*What is needed:*
Reproduce, from the lines below, exactly the stretch that begins at the line containing "match a, b with" and ends at the line containing "reads an optional", both included.

:: Dataset records

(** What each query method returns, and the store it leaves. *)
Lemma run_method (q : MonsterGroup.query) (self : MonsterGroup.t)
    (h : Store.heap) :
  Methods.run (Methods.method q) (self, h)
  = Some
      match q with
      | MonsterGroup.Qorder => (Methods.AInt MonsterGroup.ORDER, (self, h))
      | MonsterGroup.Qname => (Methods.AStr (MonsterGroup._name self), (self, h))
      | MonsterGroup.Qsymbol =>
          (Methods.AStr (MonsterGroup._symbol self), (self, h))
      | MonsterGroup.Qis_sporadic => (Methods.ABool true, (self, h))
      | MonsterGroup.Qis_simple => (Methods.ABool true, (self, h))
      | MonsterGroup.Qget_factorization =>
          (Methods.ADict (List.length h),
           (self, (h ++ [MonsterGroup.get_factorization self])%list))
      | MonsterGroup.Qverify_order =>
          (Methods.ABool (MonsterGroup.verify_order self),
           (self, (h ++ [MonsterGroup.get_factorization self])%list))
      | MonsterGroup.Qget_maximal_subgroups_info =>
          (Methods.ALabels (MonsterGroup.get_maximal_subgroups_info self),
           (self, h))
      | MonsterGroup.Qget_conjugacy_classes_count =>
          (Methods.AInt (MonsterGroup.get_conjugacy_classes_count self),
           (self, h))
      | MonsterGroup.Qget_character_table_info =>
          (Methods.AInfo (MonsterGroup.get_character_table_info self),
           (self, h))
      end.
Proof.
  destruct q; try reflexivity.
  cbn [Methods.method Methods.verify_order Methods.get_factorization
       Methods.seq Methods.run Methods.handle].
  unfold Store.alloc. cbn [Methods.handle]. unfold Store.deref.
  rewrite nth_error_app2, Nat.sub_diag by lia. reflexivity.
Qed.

::::
:: Dataset records

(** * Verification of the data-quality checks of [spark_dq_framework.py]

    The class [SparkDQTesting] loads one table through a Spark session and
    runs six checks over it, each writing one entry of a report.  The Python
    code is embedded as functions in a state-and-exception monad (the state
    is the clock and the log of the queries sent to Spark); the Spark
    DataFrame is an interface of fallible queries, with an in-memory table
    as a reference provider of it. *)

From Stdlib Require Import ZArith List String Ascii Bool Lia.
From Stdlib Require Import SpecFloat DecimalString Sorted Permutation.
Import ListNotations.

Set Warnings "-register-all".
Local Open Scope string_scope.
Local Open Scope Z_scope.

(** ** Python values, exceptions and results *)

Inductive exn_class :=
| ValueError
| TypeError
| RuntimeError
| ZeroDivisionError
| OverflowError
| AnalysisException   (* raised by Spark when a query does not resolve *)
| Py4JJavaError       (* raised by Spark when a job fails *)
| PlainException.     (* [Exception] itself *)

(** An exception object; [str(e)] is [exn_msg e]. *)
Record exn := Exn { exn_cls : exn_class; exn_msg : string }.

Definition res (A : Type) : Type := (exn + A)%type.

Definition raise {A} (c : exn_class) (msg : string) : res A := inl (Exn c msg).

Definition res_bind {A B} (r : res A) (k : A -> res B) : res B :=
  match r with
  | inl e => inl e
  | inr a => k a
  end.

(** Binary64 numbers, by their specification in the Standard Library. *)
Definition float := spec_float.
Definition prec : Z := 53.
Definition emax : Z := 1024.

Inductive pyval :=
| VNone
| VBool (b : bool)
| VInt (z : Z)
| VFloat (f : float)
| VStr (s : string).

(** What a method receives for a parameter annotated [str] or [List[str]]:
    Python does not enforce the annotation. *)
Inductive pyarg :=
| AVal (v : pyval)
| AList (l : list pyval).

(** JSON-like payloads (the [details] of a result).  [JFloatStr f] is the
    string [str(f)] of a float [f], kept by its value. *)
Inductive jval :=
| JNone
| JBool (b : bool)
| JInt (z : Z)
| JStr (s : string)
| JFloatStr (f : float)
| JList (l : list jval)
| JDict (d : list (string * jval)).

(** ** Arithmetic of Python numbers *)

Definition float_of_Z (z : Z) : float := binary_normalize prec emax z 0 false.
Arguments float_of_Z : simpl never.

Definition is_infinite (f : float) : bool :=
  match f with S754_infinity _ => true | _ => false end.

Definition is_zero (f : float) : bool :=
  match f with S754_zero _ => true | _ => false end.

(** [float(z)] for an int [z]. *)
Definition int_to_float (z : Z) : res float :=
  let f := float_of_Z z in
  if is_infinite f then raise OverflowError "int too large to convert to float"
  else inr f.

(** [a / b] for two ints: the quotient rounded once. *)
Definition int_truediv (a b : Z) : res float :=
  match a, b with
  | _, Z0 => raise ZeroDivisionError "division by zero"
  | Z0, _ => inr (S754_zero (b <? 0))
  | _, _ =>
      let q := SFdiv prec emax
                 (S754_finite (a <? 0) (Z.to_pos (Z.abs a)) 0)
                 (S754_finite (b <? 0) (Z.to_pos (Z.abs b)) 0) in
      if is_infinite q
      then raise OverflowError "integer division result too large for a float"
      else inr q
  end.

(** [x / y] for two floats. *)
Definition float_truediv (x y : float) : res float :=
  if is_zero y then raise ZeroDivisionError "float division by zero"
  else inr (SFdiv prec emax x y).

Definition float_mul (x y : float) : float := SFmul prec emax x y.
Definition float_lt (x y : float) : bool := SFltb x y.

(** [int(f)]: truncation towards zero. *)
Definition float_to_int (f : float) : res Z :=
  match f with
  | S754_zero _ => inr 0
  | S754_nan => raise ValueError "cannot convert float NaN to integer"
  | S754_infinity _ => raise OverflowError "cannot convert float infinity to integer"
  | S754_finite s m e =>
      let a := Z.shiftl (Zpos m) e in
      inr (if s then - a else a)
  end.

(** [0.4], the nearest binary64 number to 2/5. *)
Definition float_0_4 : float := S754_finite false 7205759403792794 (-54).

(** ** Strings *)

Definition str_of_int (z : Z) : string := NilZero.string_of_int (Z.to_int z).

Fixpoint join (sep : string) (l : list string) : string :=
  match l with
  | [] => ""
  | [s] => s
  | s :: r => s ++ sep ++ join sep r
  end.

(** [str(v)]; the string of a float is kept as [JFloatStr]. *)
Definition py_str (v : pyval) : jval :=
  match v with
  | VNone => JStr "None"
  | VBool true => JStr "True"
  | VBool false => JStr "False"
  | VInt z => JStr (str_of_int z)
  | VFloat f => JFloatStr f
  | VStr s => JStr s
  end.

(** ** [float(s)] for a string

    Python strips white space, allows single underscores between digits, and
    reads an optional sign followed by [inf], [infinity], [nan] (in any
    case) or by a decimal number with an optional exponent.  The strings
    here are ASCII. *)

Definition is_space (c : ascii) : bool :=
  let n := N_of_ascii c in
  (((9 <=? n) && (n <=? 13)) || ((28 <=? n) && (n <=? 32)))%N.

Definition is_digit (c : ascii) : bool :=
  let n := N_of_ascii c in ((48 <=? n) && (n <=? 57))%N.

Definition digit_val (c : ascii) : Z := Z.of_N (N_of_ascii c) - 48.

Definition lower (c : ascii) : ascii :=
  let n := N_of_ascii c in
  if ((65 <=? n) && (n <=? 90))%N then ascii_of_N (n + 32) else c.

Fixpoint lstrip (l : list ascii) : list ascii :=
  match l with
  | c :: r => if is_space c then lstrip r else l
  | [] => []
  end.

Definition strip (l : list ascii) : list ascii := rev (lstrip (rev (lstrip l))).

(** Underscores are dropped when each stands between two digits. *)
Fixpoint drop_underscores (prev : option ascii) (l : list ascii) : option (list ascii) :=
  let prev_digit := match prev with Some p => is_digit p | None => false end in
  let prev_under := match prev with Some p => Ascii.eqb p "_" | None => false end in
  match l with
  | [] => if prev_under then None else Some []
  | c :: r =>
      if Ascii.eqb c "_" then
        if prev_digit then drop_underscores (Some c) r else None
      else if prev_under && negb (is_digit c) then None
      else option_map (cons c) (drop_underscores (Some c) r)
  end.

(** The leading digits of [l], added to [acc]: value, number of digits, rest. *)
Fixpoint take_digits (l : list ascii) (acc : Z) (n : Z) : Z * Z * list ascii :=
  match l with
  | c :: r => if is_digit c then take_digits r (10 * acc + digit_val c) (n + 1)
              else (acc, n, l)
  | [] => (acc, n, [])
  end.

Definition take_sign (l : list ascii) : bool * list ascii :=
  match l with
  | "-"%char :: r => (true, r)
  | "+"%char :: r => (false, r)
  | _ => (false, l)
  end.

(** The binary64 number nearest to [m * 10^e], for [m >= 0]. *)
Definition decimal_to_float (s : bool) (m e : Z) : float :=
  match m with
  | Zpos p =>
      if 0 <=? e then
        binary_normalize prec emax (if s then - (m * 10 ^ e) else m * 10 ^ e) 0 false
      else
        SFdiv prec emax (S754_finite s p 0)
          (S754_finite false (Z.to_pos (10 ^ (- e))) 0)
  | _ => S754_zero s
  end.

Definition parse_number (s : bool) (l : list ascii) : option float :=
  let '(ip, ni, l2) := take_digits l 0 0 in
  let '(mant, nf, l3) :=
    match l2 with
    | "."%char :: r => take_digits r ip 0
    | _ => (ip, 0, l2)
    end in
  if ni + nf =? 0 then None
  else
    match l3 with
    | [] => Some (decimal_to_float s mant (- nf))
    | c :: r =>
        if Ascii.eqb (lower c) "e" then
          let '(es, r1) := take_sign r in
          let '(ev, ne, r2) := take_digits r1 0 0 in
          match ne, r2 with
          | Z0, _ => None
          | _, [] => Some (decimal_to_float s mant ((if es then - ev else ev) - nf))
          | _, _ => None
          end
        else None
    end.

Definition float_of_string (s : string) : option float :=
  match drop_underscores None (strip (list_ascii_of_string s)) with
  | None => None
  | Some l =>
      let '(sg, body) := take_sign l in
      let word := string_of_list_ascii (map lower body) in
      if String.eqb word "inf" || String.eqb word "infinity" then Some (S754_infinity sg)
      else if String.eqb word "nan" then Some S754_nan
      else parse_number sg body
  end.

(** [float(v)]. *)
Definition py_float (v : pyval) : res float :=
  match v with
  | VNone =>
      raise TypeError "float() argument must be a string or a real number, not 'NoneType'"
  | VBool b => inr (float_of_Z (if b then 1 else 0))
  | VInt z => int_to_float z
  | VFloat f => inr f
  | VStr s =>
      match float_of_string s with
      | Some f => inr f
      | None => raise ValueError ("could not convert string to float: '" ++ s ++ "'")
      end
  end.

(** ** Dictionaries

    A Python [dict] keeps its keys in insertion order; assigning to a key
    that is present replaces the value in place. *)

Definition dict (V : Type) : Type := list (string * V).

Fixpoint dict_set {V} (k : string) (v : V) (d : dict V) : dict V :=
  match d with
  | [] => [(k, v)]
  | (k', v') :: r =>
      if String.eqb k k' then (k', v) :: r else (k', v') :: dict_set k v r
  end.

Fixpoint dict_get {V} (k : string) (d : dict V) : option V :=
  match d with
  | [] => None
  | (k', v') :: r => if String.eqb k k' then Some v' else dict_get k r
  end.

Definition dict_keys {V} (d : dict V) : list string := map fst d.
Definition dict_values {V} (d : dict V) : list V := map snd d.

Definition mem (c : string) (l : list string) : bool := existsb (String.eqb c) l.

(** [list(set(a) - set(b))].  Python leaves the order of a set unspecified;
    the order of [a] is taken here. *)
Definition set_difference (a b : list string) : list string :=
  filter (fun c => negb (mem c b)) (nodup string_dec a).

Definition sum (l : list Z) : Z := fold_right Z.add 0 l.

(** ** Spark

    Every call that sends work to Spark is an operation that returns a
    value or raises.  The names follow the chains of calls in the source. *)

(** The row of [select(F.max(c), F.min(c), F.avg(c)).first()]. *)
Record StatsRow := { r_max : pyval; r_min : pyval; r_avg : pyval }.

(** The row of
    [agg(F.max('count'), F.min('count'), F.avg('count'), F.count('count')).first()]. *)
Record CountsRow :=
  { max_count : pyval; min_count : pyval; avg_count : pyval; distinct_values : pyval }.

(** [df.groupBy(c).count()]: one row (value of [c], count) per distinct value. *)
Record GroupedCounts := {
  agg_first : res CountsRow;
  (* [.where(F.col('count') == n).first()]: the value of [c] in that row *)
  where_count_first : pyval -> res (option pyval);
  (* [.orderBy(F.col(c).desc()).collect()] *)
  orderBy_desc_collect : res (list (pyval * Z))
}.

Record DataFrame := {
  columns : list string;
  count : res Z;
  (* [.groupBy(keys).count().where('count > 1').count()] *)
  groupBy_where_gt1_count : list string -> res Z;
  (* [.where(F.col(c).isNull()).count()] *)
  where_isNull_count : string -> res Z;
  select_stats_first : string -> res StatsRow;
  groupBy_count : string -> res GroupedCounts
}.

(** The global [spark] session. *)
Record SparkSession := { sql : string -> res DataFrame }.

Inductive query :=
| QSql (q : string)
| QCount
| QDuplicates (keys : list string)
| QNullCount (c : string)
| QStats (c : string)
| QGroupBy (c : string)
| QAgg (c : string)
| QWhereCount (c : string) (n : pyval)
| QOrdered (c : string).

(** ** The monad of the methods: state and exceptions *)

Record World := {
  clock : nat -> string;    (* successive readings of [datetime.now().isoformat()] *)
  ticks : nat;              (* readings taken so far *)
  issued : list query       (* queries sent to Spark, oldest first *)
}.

::::

*Written response:*
  match a, b with
  | _, Z0 => raise ZeroDivisionError "division by zero"
  | Z0, _ => inr (S754_zero (b <? 0))
  | _, _ =>
      let q := SFdiv prec emax
                 (S754_finite (a <? 0) (Z.to_pos (Z.abs a)) 0)
                 (S754_finite (b <? 0) (Z.to_pos (Z.abs b)) 0) in
      if is_infinite q
      then raise OverflowError "integer division result too large for a float"
      else inr q
  end.

(** [x / y] for two floats. *)
Definition float_truediv (x y : float) : res float :=
  if is_zero y then raise ZeroDivisionError "float division by zero"
  else inr (SFdiv prec emax x y).

Definition float_mul (x y : float) : float := SFmul prec emax x y.
Definition float_lt (x y : float) : bool := SFltb x y.

(** [int(f)]: truncation towards zero. *)
Definition float_to_int (f : float) : res Z :=
  match f with
  | S754_zero _ => inr 0
  | S754_nan => raise ValueError "cannot convert float NaN to integer"
  | S754_infinity _ => raise OverflowError "cannot convert float infinity to integer"
  | S754_finite s m e =>
      let a := Z.shiftl (Zpos m) e in
      inr (if s then - a else a)
  end.

(** [0.4], the nearest binary64 number to 2/5. *)
Definition float_0_4 : float := S754_finite false 7205759403792794 (-54).

(** ** Strings *)

Definition str_of_int (z : Z) : string := NilZero.string_of_int (Z.to_int z).

Fixpoint join (sep : string) (l : list string) : string :=
  match l with
  | [] => ""
  | [s] => s
  | s :: r => s ++ sep ++ join sep r
  end.

(** [str(v)]; the string of a float is kept as [JFloatStr]. *)
Definition py_str (v : pyval) : jval :=
  match v with
  | VNone => JStr "None"
  | VBool true => JStr "True"
  | VBool false => JStr "False"
  | VInt z => JStr (str_of_int z)
  | VFloat f => JFloatStr f
  | VStr s => JStr s
  end.

(** ** [float(s)] for a string

    Python strips white space, allows single underscores between digits, and
    reads an optional sign followed by [inf], [infinity], [nan] (in any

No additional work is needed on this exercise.